Mark Antonacci | 11-Oct-2014 | 10:15-10:45 am
This paper summarizes the scientific and medical evidence already acquired from the Shroud that is consistent with a series of events and surrounding circumstances reported to have occurred to the historical Jesus Christ in the most attested sources of ancient history. The physical evidence supporting three scientific hypotheses contending the Shroud’s full-length body images were caused by UV or particle radiation emanating from a stationary or disappearing human body that was wrapped in the Shroud are also summarized.1 One such hypothesis, published in Scientific Research and Essays in 2012, can also explain how neutron irradiated cloth can carbon date centuries younger than its actual age. This hypothesis can also explain the Shroud’s excellent and flexible physical condition; its coin, flower and outer side imaging, if any; and the still-red coloration of its embedded blood marks.
Scientific technology that could be adapted and applied to the Shroud and to strategic samples at the molecular and atomic level are also summarized and recommended. These technologies, along with other forms of proposed testing, were presented as the keynote address at the international conference held in Frascati, Italy in conjunction with the last public exhibition of the Shroud in 2010.2 These and other techniques could possibly provide extensive evidence for and against all proposed Shroud body image hypotheses; all proposed explanations for its medieval carbon dating; the age of the cloth and age of its blood; whether the cloth has been irradiated; the type and amount of radiation; whether it came from the body within the cloth; where and when the irradiating event occurred; the identity of the victim; and whether a supernatural event consistent with the resurrection occurred.
Click on the title to read the full abstract. Click here for the conference home page.
Fool’s gold evidence. BLUSH) I agree with Colin Berry. See Blowing Antonacci Proposal to Bits.
Yannick Clement warned us of this sort of thing years ago. I doubt if there’s a single Shroud scientist outside of Italy who buys into this religious agenda driven pseudo-science. They’ve clearly been carried away watching too many old episodes of Star Trek. So a real genuine William Shatner (Captain Kirk) quote is apposite (check thinkexist web-site):
“Stop and smell the garlic! That’s all you have to do.”

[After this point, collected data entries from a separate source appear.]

(** The sort is stable: items of the same key keep their order. *)
Lemma py_sorted_stable (k : Z) l :
  filter (fun y => key y = k) (py_sorted key l) =
  filter (fun y => key y = k) l.
Proof.
  induction l as [|x l IH]; [done|].
  unfold py_sorted in *. simpl.
  by rewrite insert_sorted_filter, !filter_cons, IH.
Qed.

Lemma StronglySorted_reverse (R : relation A) l :
  StronglySorted R l -> StronglySorted (flip R) (reverse l).
Proof.
  induction 1 as [|x l Hs IH Hall]; [constructor|].
  rewrite reverse_cons. apply StronglySorted_app_2; [|done|repeat constructor].
  intros y x' Hy ->%list_elem_of_singleton. unfold flip.
  rewrite Forall_forall in Hall. apply Hall. by apply elem_of_reverse.
Qed.
End SortedFacts.

(** X16. [get_all_interactions] builds one item per interaction of the
    dataset, in order.  With [sorted_by_length] the items returned are the
    same, each as often, ordered by length with the longest first, and
    items of the same length come in the reverse of their order in the
    dataset. *)
Theorem X16_all_interactions :
  forall (Interaction Bound Entities Item : Type)
         (InteractionItem :
            Interaction -> Bound -> Bound -> Entities -> Bound -> Item)
         (item_len : Item -> Z) entities (dataset : list Interaction)
         max_interaction max_in max_out,
    let ints :=
      map (fun interaction =>
             InteractionItem interaction max_in max_out entities
               max_interaction) dataset in
    let sorted :=
      ATISDataset.get_all_interactions InteractionItem item_len entities
        dataset max_interaction max_in max_out true in
    ATISDataset.get_all_interactions InteractionItem item_len entities
      dataset max_interaction max_in max_out false = ints /\
    sorted ≡ₚ ints /\
    StronglySorted (fun a b => item_len b <= item_len a) sorted /\
    (forall k,
       filter (fun x => item_len x = k) sorted =
       reverse (filter (fun x => item_len x = k) ints)).
Proof.
  intros. split; [done|]. unfold sorted, ATISDataset.get_all_interactions.
  fold ints. split; [|split].
  - by rewrite reverse_Permutation, py_sorted_perm.
  - apply (StronglySorted_reverse (fun a b => item_len a <= item_len b)).
    apply py_sorted_sorted.
  - intros k. by rewrite filter_reverse, py_sorted_stable.
Qed.
(** * Adaptive performance controller and scroll-driven glass state

  A shallow embedding of the two algorithmic cores of the portfolio page:

  - the scroll-driven shader parameter logic ([getGlassModeForProgress],
    [computeExposureForScroll], [updateSaturationForScroll]) together with
    the uniform writers of [src/effects/OverlayEffects.js];
  - the closed-loop performance controller ([attemptDegrade],
    [attemptUpgrade], [enforcePixelBudget], [perfAdaptiveUpdate],
    [_triggerResumeGuard] and the [window.__perfDebug] overrides).

  The page exists in two near-identical entry variants.  [Part001] is the
  variant with the resume guard (three DPR buckets); [Part000] is the older
  one (five DPR buckets, no guard).  Code that is textually shared by both
  is embedded once.

  Further modules cover the head-look helpers, the scroll input of the
  page, more of the uniform writers and the snap-scrolling [ScrollSystem].

  Numbers.  JavaScript numbers are modelled by rationals, extended with
  [NaN] and the two infinities where the code can produce or receive them
  ([num]).  Arithmetic is exact, except in the head-look helpers
  ([HeadLook]), whose results depend on rounding: there every arithmetic
  result passes through a rounding function with the properties of
  rounding to binary64.  The sign of zero is not modelled. *)

From Stdlib Require Import QArith Qminmax Qround Qabs ZArith String List Bool.
From Stdlib Require Import Lia Lqa.
Import ListNotations.
Open Scope Q_scope.

(* ================================================================== *)
(** ** Rational helpers *)

Definition Qlt_bool (x y : Q) : bool := negb (Qle_bool y x).

(* ================================================================== *)
(** ** JavaScript numbers *)

Module JsNum.

Inductive num : Type :=
| NaN
| NegInf
| PosInf
| Fin (q : Q).

(** [n =Q= q]: the number [n] is finite and has the rational value [q]. *)
Definition num_is (n : num) (q : Q) : Prop :=
  match n with
  | Fin x => x == q
  | _ => False
  end.

(** [a <= b] *)
Definition nle (a b : num) : bool :=
  match a, b with
  | NaN, _ => false
  | _, NaN => false
  | NegInf, _ => true
  | _, PosInf => true
  | PosInf, _ => false
  | Fin _, NegInf => false
  | Fin x, Fin y => Qle_bool x y
  end.

(** [a < b] *)
Definition nlt (a b : num) : bool :=
  match a, b with
  | NaN, _ => false
  | _, NaN => false
  | PosInf, _ => false
  | _, NegInf => false
  | NegInf, _ => true
  | Fin _, PosInf => true
  | Fin x, Fin y => Qlt_bool x y
  end.

(** [a >= b] and [a > b] *)
Definition nge (a b : num) : bool := nle b a.
Definition ngt (a b : num) : bool := nlt b a.

Definition nneg (a : num) : num :=
  match a with
  | NaN => NaN
  | NegInf => PosInf
  | PosInf => NegInf
  | Fin x => Fin (- x)
  end.

Definition nadd (a b : num) : num :=
  match a, b with
  | NaN, _ => NaN
  | _, NaN => NaN
  | PosInf, NegInf => NaN
  | NegInf, PosInf => NaN
  | PosInf, _ => PosInf
  | _, PosInf => PosInf
  | NegInf, _ => NegInf
  | _, NegInf => NegInf
  | Fin x, Fin y => Fin (x + y)
  end.

Definition nsub (a b : num) : num :=
  match a, b with
  | Fin x, Fin y => Fin (x - y)
  | _, _ => nadd a (nneg b)
  end.
(** The invariant of the schedules without [Inc], from the counter [c0]. *)
Record quiet_inv (c0 : counter) (st : sys) : Prop := mkQuietInv {
  q_curr : curr (mem st) = curr c0;
  q_prev : prev (mem st) = prev c0 ∨ prev (mem st) = curr (mem st);
  q_free : mutex st = false →
           ∀ i t, threads st !! i = Some t → critical t = false;
  q_excl : ∀ i j ti tj, threads st !! i = Some ti → threads st !! j = Some tj →
           critical ti = true → critical tj = true → i = j;
  q_loadc : ∀ i c, threads st !! i = Some (LoadedCurr c) → c = curr c0;
  q_loadp : ∀ i c p, threads st !! i = Some (LoadedPrev c p) →
            c = curr c0 ∧ p = prev (mem st);
  q_val : ∀ i t d, threads st !! i = Some t → obs t = Some d →
          (d = 0 ∨ d = sub64 (curr c0) (prev c0)) ∧ prev (mem st) = curr (mem st);
  q_one : ∀ i j ti tj di dj, i ≠ j →
          threads st !! i = Some ti → threads st !! j = Some tj →
          obs ti = Some di → obs tj = Some dj → di = 0 ∨ dj = 0
}.

(** The sum of the deltas observed so far. *)
Definition obs_sum (ts : list pc) : Z :=
  foldr (fun t acc => default 0 (obs t) + acc) 0 ts.

(** The invariant of every schedule, from the counter [c0]: mutual
    exclusion, and the accounting of the deltas. *)
Record acct_inv (c0 : counter) (st : sys) : Prop := mkAcctInv {
  a_free : mutex st = false →
           ∀ i t, threads st !! i = Some t → critical t = false;
  a_excl : ∀ i j ti tj, threads st !! i = Some ti → threads st !! j = Some tj →
           critical ti = true → critical tj = true → i = j;
  a_loadp : ∀ i c p, threads st !! i = Some (LoadedPrev c p) → p = prev (mem st);
  a_acct : wrap64 (obs_sum (threads st) + (curr (mem st) - prev (mem st)))
           = wrap64 (curr c0 - prev c0 + added st)
}.

End Race.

Yup! straight from the commander’s lips!
The hypothesis Antonacci cites was written by him. Why doesn’t he say so? The journal is a vanity publication in Nigeria. Anyone can access the web-only journal. Anyone can write for it, too, by paying a fee. They claim to be peer reviewed. That is hard to believe. Read it at http://www.academicjournals.org/article/article1380798649_Antonacci.pdf .
Italy? Is Mark Antonacci Italian? And what about John Jackson and his team in Colorado? Or Elizabeth Piczek? Andrew Silverman? it’s everywhere!

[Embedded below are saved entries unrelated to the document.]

Lemma interpolatePosition_coords point1 point2 q :
  (0 <= q <= 1)%R ->
  Pos.lng (interpolatePosition point1 point2 (Fin q))
    = Fin (to_fixed6 (lerp (lng_of point1) (lng_of point2) q)) /\
  Pos.lat (interpolatePosition point1 point2 (Fin q))
    = Fin (to_fixed6 (lerp (lat_of point1) (lat_of point2) q)) /\
  Pos.lon (interpolatePosition point1 point2 (Fin q))
    = Fin (to_fixed6 (lerp (lng_of point1) (lng_of point2) q)).
Proof.
  intros Hq. unfold interpolatePosition. rewrite (clamp_unit Hq).
  repeat split.
Qed.

(** On one of the two times the point itself is returned. *)
Lemma from_pair_at_first trajectory p0 t l r t2 :
  time_key (nth l trajectory p0) = Some t ->
  time_key (nth r trajectory p0) = Some t2 ->
  Pos.lng (from_pair trajectory p0 (ValidDate t) l r)
    = Fin (lng_of (nth l trajectory p0)) /\
  Pos.lat (from_pair trajectory p0 (ValidDate t) l r)
    = Fin (lat_of (nth l trajectory p0)).
Proof.
  intros H1 H2. unfold from_pair. rewrite !parseTime_key, H1, H2. simpl.
  rewrite Z.eqb_refl.
  destruct (_ <? _)%nat; [|destruct (_ <? _)%nat]; split; reflexivity.
Qed.

Lemma from_pair_at_second trajectory p0 t l r t1 :
  time_key (nth l trajectory p0) = Some t1 ->
  time_key (nth r trajectory p0) = Some t ->
  t1 <> t ->
  Pos.lng (from_pair trajectory p0 (ValidDate t) l r)
    = Fin (lng_of (nth r trajectory p0)) /\
  Pos.lat (from_pair trajectory p0 (ValidDate t) l r)
    = Fin (lat_of (nth r trajectory p0)).
Proof.
  intros H1 H2 Hne. unfold from_pair. rewrite !parseTime_key, H1, H2. simpl.
  destruct (Z.eqb_spec t t1); [congruence|]. rewrite Z.eqb_refl.
  destruct (_ <? _)%nat; split; reflexivity.
Qed.

Context {ieee : IEEE754 host}.

(** Strictly between the two times the pair is interpolated, at the
    progress the host computes, which the clamp leaves as it is. *)
Lemma from_pair_interpolate trajectory p0 t l r t1 t2 :
  time_key (nth l trajectory p0) = Some t1 ->
  time_key (nth r trajectory p0) = Some t2 ->
  t1 < t < t2 ->
  from_pair trajectory p0 (ValidDate t) l r
  = interpolatePosition (nth l trajectory p0) (nth r trajectory p0)
      (Fin (time_fraction t t1 t2)).
Proof.
  intros H1 H2 Ht. unfold from_pair. rewrite !parseTime_key, H1, H2.
  cbn [option_map date_same date_sub progress_of].
  destruct (Z.eqb_spec t t1); [lia|]. destruct (Z.eqb_spec t t2); [lia|].
  assert (Hpos : (1 <= fl (IZR (t2 - t1)))%R).
  { apply (@fl_int_ge _ _ (IZR (t2 - t1)) 1); [simpl; lia|].
    apply (IZR_le 1). lia. }
  destruct (Rlt_dec 0 (fl (IZR (t2 - t1)))); [|lra].
  fold (time_fraction t t1 t2).
  rewrite clamp_unit; [reflexivity|].
  apply (time_fraction_close Ht).
Qed.

End PairFacts.

(** ** The arithmetic of the UTC host *)

(** The three laws of [IEEE754] hold of [Binary64.round], rounding to the
    nearest double with a tie going to the even one. *)

Lemma rne_cases (y : R) :
  Binary64.rne y = Zfloor y \/ Binary64.rne y = Zfloor y + 1.
Proof.
  unfold Binary64.rne. cbv zeta.
  destruct (Rlt_dec _ _); [now left|].
  destruct (Rlt_dec _ _); [now right|].
  destruct (Z.even _); [now left | now right].
Qed.

Lemma rne_error (y : R) : (Rabs (IZR (Binary64.rne y) - y) <= / 2)%R.
Proof.
  pose proof (Zfloor_bound y) as [Hlo Hhi].
  unfold Binary64.rne. cbv zeta.
  destruct (Rlt_dec _ _) as [H1|H1].
  - apply Rabs_le. lra.
  - destruct (Rlt_dec _ _) as [H2|H2].
    + rewrite plus_IZR. apply Rabs_le. lra.
    + destruct (Z.even _).
      * apply Rabs_le. lra.
      * rewrite plus_IZR. apply Rabs_le. lra.
Qed.

Lemma rne_IZR (z : Z) : Binary64.rne (IZR z) = z.
Proof.
  unfold Binary64.rne. cbv zeta. rewrite ZfloorZ.
  destruct (Rlt_dec _ _) as [H1|H1]; [reflexivity|]. lra.
Qed.

Lemma rne_monotone (x y : R) :
  (x <= y)%R -> Binary64.rne x <= Binary64.rne y.
Proof.
  intros Hxy.
  pose proof (Zfloor_le x y Hxy) as Hf.
  destruct (Z.eq_dec (Zfloor x) (Zfloor y)) as [E|E].
  - unfold Binary64.rne. cbv zeta. rewrite E.
    destruct (Rlt_dec (x - _) _) as [H1|H1].
    + destruct (Rlt_dec (y - _) _); [lia|].
      destruct (Rlt_dec _ (y - _)); [lia|].
      destruct (Z.even _); lia.
    + destruct (Rlt_dec _ (x - _)) as [H2|H2].
      * destruct (Rlt_dec (y - _) _); [lra|].
        destruct (Rlt_dec _ (y - _)); [lia|lra].
      * destruct (Rlt_dec (y - _) _); [lra|].
        destruct (Rlt_dec _ (y - _)); [destruct (Z.even _); lia|].
        destruct (Z.even _); lia.
  - destruct (rne_cases x) as [Hx|Hx], (rne_cases y) as [Hy|Hy]; lia.
Qed.

Lemma pow2_nonneg (k : Z) : 0 <= k -> (1 <= powerRZ 2 k)%R.
Proof.
  intros Hk. destruct k as [|p|p]; [simpl; lra| |lia].
  simpl. apply pow_R1_Rle. lra.
Qed.

Lemma pow2_le (a b : Z) : a <= b -> (powerRZ 2 a <= powerRZ 2 b)%R.
Proof.
  intros Hab. replace b with (a + (b - a)) by lia.
  rewrite powerRZ_add by lra.
  pose proof (powerRZ_lt 2 a ltac:(lra)).
  pose proof (@pow2_nonneg (b - a) ltac:(lia)). nra.
Qed.

Lemma pow2_lt_inv (a b : Z) : (powerRZ 2 a < powerRZ 2 b)%R -> a < b.
Proof.
  intros H. destruct (Z_lt_le_dec a b) as [|Hle]; [assumption|].
  pose proof (pow2_le Hle). lra.
Qed.

Lemma pow2_IZR (k : Z) : 0 <= k -> powerRZ 2 k = IZR (2 ^ k).
Proof.
  intros Hk. destruct k as [|p|p]; [reflexivity| |lia].
  symmetry. apply (Zpower_pos_powerRZ 2 p).
Qed.

Lemma ln2_pos : (0 < ln 2)%R.
Proof. pose proof ln_lt_2. lra. Qed.

Lemma pow2_exp (k : Z) : powerRZ 2 k = exp (IZR k * ln 2).
Proof. rewrite powerRZ_Rpower by lra. reflexivity. Qed.

Lemma mag_spec (x : R) :
  x <> 0%R ->
  (powerRZ 2 (Binary64.mag x) <= Rabs x < powerRZ 2 (Binary64.mag x + 1))%R.
Proof.
  intros Hx.
  assert (Hpos : (0 < Rabs x)%R) by (apply Rabs_pos_lt; exact Hx).
  pose proof ln2_pos as Hl.
  unfold Binary64.mag.
  pose proof (Zfloor_bound (ln (Rabs x) / ln 2)) as [Hlo Hhi].
  set (m := Zfloor (ln (Rabs x) / ln 2)) in *.
  assert (E : (ln (Rabs x) / ln 2 * ln 2 = ln (Rabs x))%R) by (field; lra).
  rewrite !pow2_exp, plus_IZR.
  split.
  - destruct (Req_dec (IZR m * ln 2) (ln (Rabs x))) as [Heq|Hne].
    + rewrite Heq, exp_ln by exact Hpos. lra.
    + left. rewrite <- (exp_ln (Rabs x) Hpos) at 1.
      apply exp_increasing. nra.
  - rewrite <- (exp_ln (Rabs x) Hpos) at 1. apply exp_increasing. nra.
Qed.

Lemma mag_le (x y : R) :
  x <> 0%R -> (Rabs x <= Rabs y)%R -> Binary64.mag x <= Binary64.mag y.
Proof.
  intros Hx Hxy.
  assert (Hy : y <> 0%R).
  { intros ->. rewrite Rabs_R0 in Hxy.
    pose proof (Rabs_pos_lt x Hx). lra. }
  destruct (mag_spec Hx) as [Xlo Xhi], (mag_spec Hy) as [Ylo Yhi].
  assert (Binary64.mag x < Binary64.mag y + 1) by (apply pow2_lt_inv; lra).
  lia.
Qed.

Lemma ulp_pos (x : R) : (0 < Binary64.ulp x)%R.
Proof. apply powerRZ_lt. lra. Qed.

Lemma ulp_scale (x : R) :
  (Binary64.ulp x * powerRZ 2 52
   = powerRZ 2 (Z.max (Binary64.mag x) (-1022)))%R.
Proof.
  unfold Binary64.ulp. rewrite <- powerRZ_add by lra.
  f_equal. lia.
Qed.

Lemma round_0 : Binary64.round 0 = 0%R.
Proof. unfold Binary64.round. destruct (Req_dec_T 0 0); [reflexivity|lra]. Qed.

Lemma round_eq (x : R) :
  x <> 0%R ->
  Binary64.round x
  = (IZR (Binary64.rne (x / Binary64.ulp x)) * Binary64.ulp x)%R.
Proof.
  intros Hx. unfold Binary64.round.
  destruct (Req_dec_T x 0); [contradiction|reflexivity].
Qed.

Lemma round_error (x : R) :
  (Rabs (Binary64.round x - x) <= Rabs x / 2 ^ 53 + / 2 ^ 1075)%R.
Proof.
  assert (P53 : (0 < 2 ^ 53)%R) by (apply pow_lt; lra).
  assert (P1075 : (0 < / 2 ^ 1075)%R)
    by (apply Rinv_0_lt_compat, pow_lt; lra).
  destruct (Req_dec x 0) as [->|Hx].
  - rewrite round_0, Rminus_0_r, Rabs_R0.
    unfold Rdiv. rewrite Rmult_0_l. lra.
  - rewrite (round_eq Hx).
    pose proof (ulp_pos x) as Hu.
    pose proof (rne_error (x / Binary64.ulp x)) as He.
    set (n := IZR (Binary64.rne (x / Binary64.ulp x))) in *.
    set (u := Binary64.ulp x) in *.
    assert (Herr : (Rabs (n * u - x) <= u / 2)%R).
    { replace (n * u - x)%R with ((n - x / u) * u)%R by (field; lra).
      rewrite Rabs_mult, (Rabs_pos_eq u) by lra.
      pose proof (Rabs_pos (n - x / u)). nra. }
    pose proof (ulp_scale x) as Hs. fold u in Hs.
    assert (H52 : powerRZ 2 52 = (2 ^ 52)%R) by reflexivity.
    assert (Hhalf : (u / 2 = powerRZ 2 (Z.max (Binary64.mag x) (-1022))
                             / 2 ^ 53)%R).
    { rewrite <- Hs, H52. field. }
    destruct (mag_spec Hx) as [Mlo Mhi].
    pose proof (Rabs_pos x) as Hax.
    destruct (Z.max_spec (Binary64.mag x) (-1022)) as [[Hlt E]|[Hle E]];
      rewrite E in Hhalf.
    + assert (E1 : (powerRZ 2 (-1022) / 2 ^ 53 = / 2 ^ 1075)%R).
      { change (powerRZ 2 (-1022)) with (/ 2 ^ 1022)%R.
        replace (2 ^ 1075)%R with (2 ^ 1022 * 2 ^ 53)%R
          by (rewrite <- pow_add; reflexivity).
        field. }
      rewrite E1 in Hhalf.
      assert (0 <= Rabs x / 2 ^ 53)%R
        by (apply Rmult_le_pos; [lra | left; apply Rinv_0_lt_compat; lra]).
      lra.
    + assert (powerRZ 2 (Binary64.mag x) / 2 ^ 53 <= Rabs x / 2 ^ 53)%R.
      { apply Rmult_le_compat_r; [left; apply Rinv_0_lt_compat; lra | lra]. }
      lra.
Qed.

Lemma round_multiple (x : R) (n : Z) :
  x = (IZR n * Binary64.ulp x)%R -> Binary64.round x = x.
Proof.
  intros E. destruct (Req_dec x 0) as [->|Hx]; [apply round_0|].
  rewrite (round_eq Hx).
  pose proof (ulp_pos x) as Hu.
  replace (x / Binary64.ulp x)%R with (IZR n)
    by (rewrite E at 1; field; lra).
  rewrite rne_IZR. symmetry. exact E.
Qed.

Lemma round_integer (z : Z) :
  Z.abs z <= 2 ^ 53 -> Binary64.round (IZR z) = IZR z.
Proof.
  intros Hz.
  destruct (Z.eq_dec z 0) as [->|Hne]; [apply round_0|].
  assert (Hx : IZR z <> 0%R) by (intros H; apply eq_IZR in H; lia).
  destruct (mag_spec Hx) as [Mlo Mhi].
  rewrite <- abs_IZR in Mlo, Mhi.
  set (m := Binary64.mag (IZR z)) in *.
  assert (Hm0 : 0 <= m).
  { assert (0 < m + 1); [|lia]. apply pow2_lt_inv.
    change (powerRZ 2 0) with 1%R.
    assert (1 <= IZR (Z.abs z))%R by (apply IZR_le; lia). lra. }
  assert (Hm53 : m <= 53).
  { assert (m < 54); [|lia]. apply pow2_lt_inv.
    rewrite (@pow2_IZR 54) by lia.
    assert (IZR (Z.abs z) < IZR (2 ^ 54))%R by (apply IZR_lt; lia). lra. }
  assert (Hu : Binary64.ulp (IZR z) = powerRZ 2 (m - 52)).
  { unfold Binary64.ulp. fold m. f_equal. lia. }
  destruct (Z_le_gt_dec m 52) as [Hle|Hgt].
  - apply (@round_multiple (IZR z) (z * 2 ^ (52 - m))).
    rewrite Hu, mult_IZR, <- pow2_IZR by lia.
    rewrite Rmult_assoc, <- powerRZ_add by lra.
    replace (52 - m + (m - 52)) with 0 by lia.
    change (powerRZ 2 0) with 1%R. lra.
  - assert (m = 53) by lia. subst m.
    assert (Habs : Z.abs z = 2 ^ 53).
    { apply Z.le_antisymm; [exact Hz|]. apply le_IZR.
      rewrite <- (@pow2_IZR 53) by lia.
      replace 53 with (Binary64.mag (IZR z)) at 1 by assumption.
      exact Mlo. }
    apply (@round_multiple (IZR z) (z / 2)).
    rewrite Hu. replace (Binary64.mag (IZR z) - 52) with 1 by lia.
    change (powerRZ 2 1) with (2 * 1)%R.
    rewrite Rmult_1_r. change 2%R with (IZR 2). rewrite <- mult_IZR.
    f_equal.
    assert (Hc : z = 2 ^ 53 \/ z = - 2 ^ 53) by lia.
    destruct Hc as [-> | ->]; reflexivity.
Qed.

Lemma round_above (x : R) (k : Z) :
  x <> 0%R -> (IZR k * Binary64.ulp x <= x)%R ->
  (IZR k * Binary64.ulp x <= Binary64.round x)%R.
Proof.
  intros Hx Hk. rewrite (round_eq Hx).
  pose proof (ulp_pos x) as Hu.
  apply Rmult_le_compat_r; [lra|]. apply IZR_le.
  rewrite <- (rne_IZR k) at 1. apply rne_monotone.
  apply Rmult_le_reg_r with (Binary64.ulp x); [exact Hu|].
  replace (x / Binary64.ulp x * Binary64.ulp x)%R with x by (field; lra).
  exact Hk.
Qed.

Lemma round_below (x : R) (k : Z) :
  x <> 0%R -> (x <= IZR k * Binary64.ulp x)%R ->
  (Binary64.round x <= IZR k * Binary64.ulp x)%R.
Proof.
  intros Hx Hk. rewrite (round_eq Hx).
  pose proof (ulp_pos x) as Hu.
  apply Rmult_le_compat_r; [lra|]. apply IZR_le.
  rewrite <- (rne_IZR k). apply rne_monotone.
  apply Rmult_le_reg_r with (Binary64.ulp x); [exact Hu|].
  replace (x / Binary64.ulp x * Binary64.ulp x)%R with x by (field; lra).
  exact Hk.
Qed.

Lemma round_nonneg (x : R) : (0 <= x)%R -> (0 <= Binary64.round x)%R.
Proof.
  intros H. destruct (Req_dec x 0) as [->|Hx]; [rewrite round_0; lra|].
  pose proof (@round_above x 0 Hx) as Ha. lra.
Qed.

Lemma round_nonpos (x : R) : (x <= 0)%R -> (Binary64.round x <= 0)%R.
Proof.
  intros H. destruct (Req_dec x 0) as [->|Hx]; [rewrite round_0; lra|].
  pose proof (@round_below x 0 Hx) as Ha. lra.
Qed.

(** The exponent of the doubles around [x]. *)
Lemma ulp_53 (x : R) :
  (IZR (2 ^ 53) * Binary64.ulp x
   = powerRZ 2 (Z.max (Binary64.mag x) (-1022) + 1))%R.
Proof.
  rewrite <- (@pow2_IZR 53) by lia. unfold Binary64.ulp.
  rewrite <- powerRZ_add by lra. f_equal. lia.
Qed.

Lemma ulp_52 (x : R) :
  (IZR (2 ^ 52) * Binary64.ulp x
   = powerRZ 2 (Z.max (Binary64.mag x) (-1022)))%R.
Proof.
  rewrite <- (@pow2_IZR 52) by lia. unfold Binary64.ulp.
  rewrite <- powerRZ_add by lra. f_equal. lia.
Qed.

Lemma abs_below_binade (x : R) :
  x <> 0%R ->
  (Rabs x < powerRZ 2 (Z.max (Binary64.mag x) (-1022) + 1))%R.
Proof.
  intros Hx. destruct (mag_spec Hx) as [_ Mhi].
  pose proof (@pow2_le (Binary64.mag x + 1)
                (Z.max (Binary64.mag x) (-1022) + 1) ltac:(lia)).
  lra.
Qed.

There is a real problem here. paper after paper is going to be rolled out in St. Louis,one half hour after another ( in some cases the Abstract seems half an hour long in itself!) In this case, and presumably there will be others, the subject matter is hotly controversial. So how is anything coherent going to come out of the conference?
I fear you’re right. They’re running this like Comic Con, where it should be run as a scientific convention.
One need not to be too pessimistic if the organisers are on top of the problem. Book festivals have similar tight programmes but everyone is warned long before that they will be cut off just before their allotted times ends. ( I once had a large clock face waved at me!) if the presenters know this they will adjust their presentations to last less than half an hour. If the speakers are allowed to go on then it will be like having an oversized stone at the bottom of a pyramid, the whole thing will be thrown out.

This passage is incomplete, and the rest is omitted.